R.F. Kuang's Babel
So this has been pretty hyped up, and I was psyched to sink into a 500+-page historical fantasy novel about magic using languages, but this didn’t totally work for me. I was into it at first—the protagonist is a young Chinese boy in the 1820s on the verge of death from a plague that’s killed his whole family, when he is saved by a British academic who's been sending him books and making him learn English all his life (it becomes clear quickly that this is his father, who refuses to acknowledge him and seems to have impregnated the boy's mother for experimental reasons, and honestly that is the bummer vibe of this whole book). Anyway his horrible father trains him up in languages so he can go to the exclusive translation program at Oxford, where he makes friends! Hooray! But everyone is super racist/sexist/colonial to all the non-white students. And then he discovers there's a secret society with more radical political aims in mind… and then things take a darker turn, content warning for violence and torture.
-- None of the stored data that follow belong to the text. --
(** ** Lemmas: the refusal log *)

Definition log_step (log : PeerRefusalLog) (o : Z * IpAddr * PeerRefusal) : option Z * PeerRefusalLog :=
  let '(now, peer, refusal) := o in line_at now peer refusal log.

(** The log remembers at most its capacity of peers and classes. *)
Lemma refusal_log_bounded ops window :
  (size (log_entries (snd (runs log_step (PeerRefusalLog_new window) ops))) <= PEER_REFUSAL_LOG_CAPACITY)%nat.
Proof.
  apply (runs_invariant log_step (fun _ : Z * IpAddr * PeerRefusal => True) (fun log : PeerRefusalLog => (size (log_entries log) <= PEER_REFUSAL_LOG_CAPACITY)%nat)).
  - intros log [[now peer] refusal] Hs _. cbn [log_step]. unfold line_at.
    destruct (log_entries log !! (peer, refusal)) as [e|] eqn:E.
    + cbn [log_step]. destruct (_ <? _); cbn [snd log_entries]; by rewrite map_size_insert_Some by eauto.
    + cbn [snd log_entries]. set (entries := if (PEER_REFUSAL_LOG_CAPACITY <=? size (log_entries log))%nat then _ else log_entries log).
      assert (size entries <= size (log_entries log))%nat as Hle.
      { unfold entries. destruct (_ <=? _)%nat; [|done]. apply map_size_filter || apply map_subseteq_size, map_filter_subseteq. }
      clearbody entries. destruct (Nat.ltb_spec (size entries) PEER_REFUSAL_LOG_CAPACITY) as [Hlt|]; [|lia].
      rewrite map_size_insert. destruct (entries !! (peer, refusal)); unfold id; lia.
  - by apply Forall_true.
  - cbn [PeerRefusalLog_new log_entries]. rewrite map_size_empty. lia.
Qed.
Definition sample_recipient : Recipient (Caps := ()) := MkRecipient (MkOwner 1 0) ().
Definition sample_channel : Channel (Caps := ()) :=
  add_member_with_profile sample_recipient (MkProfile (bs "u") (bs "h") None (bs "r") None false false false 0)
    (MkIdentity (bs "bob") (bs "bob!u@h") false) (MkModes true false)
    (Channel_new (bs "#Rust") None (MkChanModes false false false false true false false None None) 5).
Definition sample_latest (key : str) : Latest := MkLatest None None.
Definition sample_directory : MembershipDirectory :=
  join 1 (bs "#rust") (publish_channel (bs "#rust") (Some (published sample_channel (MkLatest None None))) (MkMemberships ∅ ∅)).

Lemma sample_agrees : agrees {[bs "#rust" := sample_channel]} sample_latest sample_directory.
Proof.
  split.
  - intros key. destruct (decide (key = bs "#rust")) as [->|Hne].
    + rewrite lookup_singleton_eq. reflexivity.
    + rewrite lookup_singleton_ne by done. cbn [sample_directory channels join publish_channel]. by rewrite lookup_insert_ne.
  - intros conn key. unfold membership_contains, sample_directory, join, mm_insert. cbn [by_conn publish_channel].
    rewrite lookup_empty. cbn [default from_option]. destruct (decide (conn = 1)) as [->|Hc].
    + rewrite lookup_insert_eq, bool_decide_eq_true. split.
      * intros Hin. assert (key = bs "#rust") as -> by set_solver. exists sample_channel. split; [apply lookup_singleton_eq|done].
      * intros (ch & [<- _]%lookup_singleton_Some & _). set_solver.
    + rewrite lookup_insert_ne, lookup_empty by done. split; [done|]. intros (ch & [_ <-]%lookup_singleton_Some & Hm).
      unfold is_member, sample_channel, add_member_with_profile in Hm. cbn [chan_members with_members] in Hm.
      rewrite lookup_insert_ne in Hm by done. done.
Qed.

Lemma whois_and_who_exact_witness :
  (forall text, text ∈ whois_channels 1 2 false sample_directory -> False) /\ who_channel 1 2 false false sample_directory = None.
Proof.
  destruct (whois_and_who_exact {[bs "#rust" := sample_channel]} sample_latest sample_directory 1 2 false false sample_agrees)
    as (Hw & _ & _).
  split; [|reflexivity]. intros text (key & ch & modes & [_ <-]%lookup_singleton_Some & _ & Hh & _)%Hw. by vm_compute in Hh.
Defined.
Lemma push_history_pending key entry whole bounds s :
  bounds_ok bounds -> pending s -> exists s', push_history key entry whole bounds s = Some s' /\ pending s'.
Proof.
  intros Hb Hs. destruct (hot_push_spec entry_size key entry whole bounds (shard_history s) Hb (pending_history _ Hs))
    as (n & h' & E & Hok & Hrings & _). unfold push_history. rewrite E. cbn [mbind option_bind]. eexists. split; [done|].
  set (evicted := take n _) in *. destruct (rings_changed evicted (channel_ring_changed key (shard_channels s))) as (H1 & H2 & H3).
  destruct (ring_changed_own key (shard_channels s)) as [H4 H5].
  assert (Hkey : forall k, starts_with "#" k = true -> k ∉ activity_touched (channel_ring_changed key (shard_channels s)) ->
    (k ∉ activity_touched (shard_channels s)) /\ k <> key).
  { intros k Hk. unfold channel_ring_changed. destruct (starts_with "#" key) eqn:Es; cbn; [set_solver|].
    intros ?. split; [done|]. congruence. }
  apply pending_rings; [done|done|congruence|congruence| |].
  - intros k Hm Hn. apply mine_channel in Hm. rewrite H3 in Hn. apply Hkey; tauto.
  - intros k Hm _ Hn. apply latest_same. cbn [shard_history]. apply mine_channel in Hm. rewrite H3 in Hn.
    destruct (Hkey k Hm) as [_ Hne]; [tauto|]. rewrite Hrings, lookup_without_rings_ne by tauto. by rewrite lookup_insert_ne.
Qed.

Lemma retain_latest k folded m h :
  hot_ok entry_size h -> starts_with "#" k = true ->
  (k ∉ fst (forget_account entry_size folded m h)) ->
  rings (snd (forget_account entry_size folded m h)) !! k = rings h !! k.
Proof.
  intros Hh Hk. unfold forget_account. cbn [fst snd rings]. rewrite !lookup_fmap, forget_identity_channel by done.
  set (h1 := forget_identity folded h). intros Hn.
  destruct (rings h !! k) as [ring|] eqn:E; [|done]. cbn. f_equal.
  destruct (ring_retain entry_size (not_sent_by folded m) ring) as [[] ring'] eqn:Er.
  - exfalso. apply Hn, list_elem_of_fmap. exists (k, (true, ring')). split; [done|]. apply elem_of_Lfilter. split; [|done].
    apply elem_of_map_to_list. rewrite lookup_fmap. unfold h1. rewrite forget_identity_channel, E by done. cbn. by rewrite Er.
  - unfold ring_retain in Er. destruct (_ =? _)%nat; [|done]. by injection Er as <-.
Qed.

Lemma event_step_pending s o : event_ok o -> pending s -> exists s', event_step s o = Some s' /\ pending s'.
Proof.
  intros Ho Hs. pose proof Hs as [Hh Hown Hr].
  destruct o as [key f|key made f|key|key e w b|key|folded m|i|conn key|conn key|conn|key rc]; cbn [event_step];
    try (eexists; split; [reflexivity|]).
  - apply (pending_touch key _ s); try done. intros k Hne. cbn. by rewrite lookup_alter_ne.
  - apply (pending_touch key _ s); try done. intros k Hne. cbn. by rewrite lookup_insert_ne.
  - apply (pending_touch key _ s); try done; [by apply hot_remove_ok|..]; intros k Hne; cbn [dir_remove own_channels];
      rewrite ?hot_remove_rings; by rewrite lookup_delete_ne.
  - by apply push_history_pending.
  - apply pending_rings; try done; [by apply mark_incomplete_ok|]. intros k Hm _ _. unfold latest_channel_message. cbn.
    unfold mark_incomplete. destruct (rings (shard_history s) !! key) as [ring|] eqn:E; [|done]. cbn.
    destruct (decide (k = key)) as [->|]; [by rewrite lookup_insert_eq, E|by rewrite lookup_insert_ne].
  - pose proof (forget_account_ok entry_size folded m _ Hh) as Hok.
    pose proof (fun k => retain_latest k folded m _ Hh) as Hret. unfold forget_deleted_account.
    destruct (forget_account entry_size folded m (shard_history s)) as [changed h']. cbn [fst snd] in *.
    destruct (rings_changed changed (shard_channels s)) as (H1 & H2 & H3). apply pending_rings; try done.
    + intros k _ Hn. rewrite H3 in Hn. tauto.
    + intros k Hm%mine_channel _ Hn. rewrite H3 in Hn. apply latest_same, Hret; tauto.
  - apply pending_rings; try done; [by apply forget_identity_ok|]. intros k Hm%mine_channel _ _. apply latest_same.
    by apply forget_identity_channel.
  - by split.
  - by split.
  - by split.
  - split; cbn [shard_channels shard_history memberships on_memberships]; [done|done|]. intros k Hm Hnt.
    destruct (Hr k Hm Hnt) as (latest & E & Hl). exists latest. split; [|done]. rewrite <- E.
    cbn in Ho. assert (k <> key) by (by intros ->). unfold publish_channel. cbn.
    destruct rc; [by rewrite lookup_insert_ne|by rewrite lookup_delete_ne].
Qed.

(** Every owned channel is published as it is, and nothing else of the
    shard's. *)
Definition published_as_is (s : ShardState) : Prop :=
  forall key, mine key -> channels (memberships s) !! key = record_of key s.

Lemma publish_spec s :
  pending s -> exists s', publish_changed_channels s = Some s' /\ published_as_is s' /\ pending s'
    /\ own_channels (shard_channels s') = own_channels (shard_channels s) /\ shard_history s' = shard_history s.
Proof.
  intros [Hh Ho Hr]. unfold publish_changed_channels. cbn [take_touched take_activity_touched activity_touched].
  set (keys := sorted_unique (touched (shard_channels s))). set (active := sorted_unique _).
  destruct (publish_activity_spec active keys s
    (fold_left (fun d key => publish_channel key (record_of key s) d) keys (memberships s))) as (d' & -> & Hd').
  { intros k _ Hk Hs. rewrite publish_touched_lookup, decide_False by done.
    destruct (Hr k (Ho k Hs)) as (latest & -> & _); [|by rewrite fmap_is_Some].
    intros Hin. by apply Hk, elem_of_sorted_unique. }
  cbn [mbind option_bind]. eexists. split; [done|]. set (s' := MkShard _ _ d').
  assert (Hcur : published_as_is s').
  { intros key Hm. change (record_of key s') with (record_of key s). cbn [s' memberships]. rewrite Hd', publish_touched_lookup.
    destruct (decide (key ∈ keys)) as [Hk|Hk].
    - rewrite decide_False by tauto. done.
    - destruct (Hr key Hm) as (latest & E & Hl); [by intros ?%elem_of_sorted_unique|]. rewrite E. unfold record_of.
      destruct (own_channels (shard_channels s) !! key) as [ch|] eqn:Ec; cbn; [|by destruct (decide _)].
      destruct (decide _) as [_|Hn]; [done|]. rewrite Hl; [done|]. intros Hin. apply Hn. split; [by apply elem_of_sorted_unique|]. by split. }
  split; [done|]. split; [|done]. split; [done|done|]. intros key Hm _. exists (latest_channel_message key s'). split; [|done].
  by apply Hcur.
Qed.

Lemma event_steps_pending ops : forall s, Forall event_ok ops -> pending s ->
  exists s', event_steps s ops = Some s' /\ pending s'.
Proof.
  induction ops as [|o ops IH]; intros s Hops Hs; cbn; [by exists s|]. apply Forall_cons in Hops as [Ho Hops].
  destruct (event_step_pending s o Ho Hs) as (s1 & -> & Hs1). by apply IH.
Qed.

Lemma run_events_spec events : forall s, Forall (Forall event_ok) events -> pending s -> published_as_is s ->
  exists s', run_events s events = Some s' /\ published_as_is s' /\ pending s'.
Proof.
  induction events as [|ops events IH]; intros s Hev Hs Hp; cbn [run_events]; [by exists s|]. apply Forall_cons in Hev as [Ho Hev].
  destruct (event_steps_pending ops s Ho Hs) as (s1 & -> & Hs1). cbn [mbind option_bind].
  destruct (publish_spec s1 Hs1) as (s2 & -> & Hp2 & Hs2 & _). by apply IH.
Qed.
End Mine.
End Publish.

(** C6. Whatever a shard's events do to its channels and their history, and
    whatever the other shards publish or record about membership meanwhile,
    publication never fails its assertion, and after each event what is
    published about every channel the shard owns is that channel as it is: its
    name, secrecy, ranks, silencing masks, and the newest time of its history
    ring in every scope.  A channel that is gone is no longer published. *)
Theorem published_channels_current {Caps : Type} `{EqDecision Caps} `{IpNet} (entry_size : N)
    (mine : str -> Prop) (events : list (list (EventOp (Caps := Caps)))) (d : MembershipDirectory)
    (Hmine : forall key, mine key -> starts_with "#" key = true)
    (Hd : forall key, mine key -> channels d !! key = None)
    (Hev : Forall (Forall (event_ok mine)) events) :
  exists s, run_events entry_size (ShardState_new d) events = Some s
    /\ forall key, mine key -> channels (memberships s) !! key
         = (fun ch => published ch (latest_channel_message key s)) <$> own_channels (shard_channels s) !! key.
Proof.
  destruct (run_events_spec entry_size mine Hmine events (ShardState_new d)) as (s & Hrun & Hp & _); [done| | |by exists s].
  - split; cbn; [apply hot_default_ok|by intros key []|]. intros key Hm _. exists (MkLatest None None). by rewrite Hd.
  - intros key Hm. cbn. by rewrite Hd.
Qed.

Section Sample.
#[local] Existing Instance PlainIpNet.

Definition sample_event : list (EventOp (Caps := ())) :=
  [EEntry (bs "#rust") sample_channel (fun ch => ch);
   EPushHistory (bs "#rust") (sample_row 7 (bs "m") KPrivmsg) true (MkBounds 4 1000 1000); EJoin 1 (bs "#rust")].

Lemma published_channels_current_witness :
  exists s, run_events 8 (ShardState_new (MkMemberships ∅ ∅)) [sample_event; [EMutate (bs "#rust") (fun ch => ch)]] = Some s
    /\ channels (memberships s) !! bs "#rust"
       = (fun ch => published ch (latest_channel_message (bs "#rust") s)) <$> own_channels (shard_channels s) !! bs "#rust".
Proof.
  destruct (published_channels_current (Caps := ()) 8 (fun key => key = bs "#rust")
    [sample_event; [EMutate (bs "#rust") (fun ch => ch)]] (MkMemberships ∅ ∅)) as (s & Hs & Hp).
  - by intros key ->.
  - intros key _. apply lookup_empty.
  - repeat constructor; cbn; unfold U64_MAX; lia.
  - exists s. split; [exact Hs|exact (Hp _ eq_refl)].
Defined.
End Sample.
I don’t know why this didn’t work for me, I don’t know if I needed it to be more subtle or less of a bummer or what. (But I think that is the point, that is not subtle and IS a bummer.) There are lots of great moments and ideas but it was all a bit disjointed in the second half. And I needed more from the end. I think this book will haunt me for a while but that’s not the vibe I’m looking for right now. B+.
__
A review copy was provided by the publisher. This book will be released in August.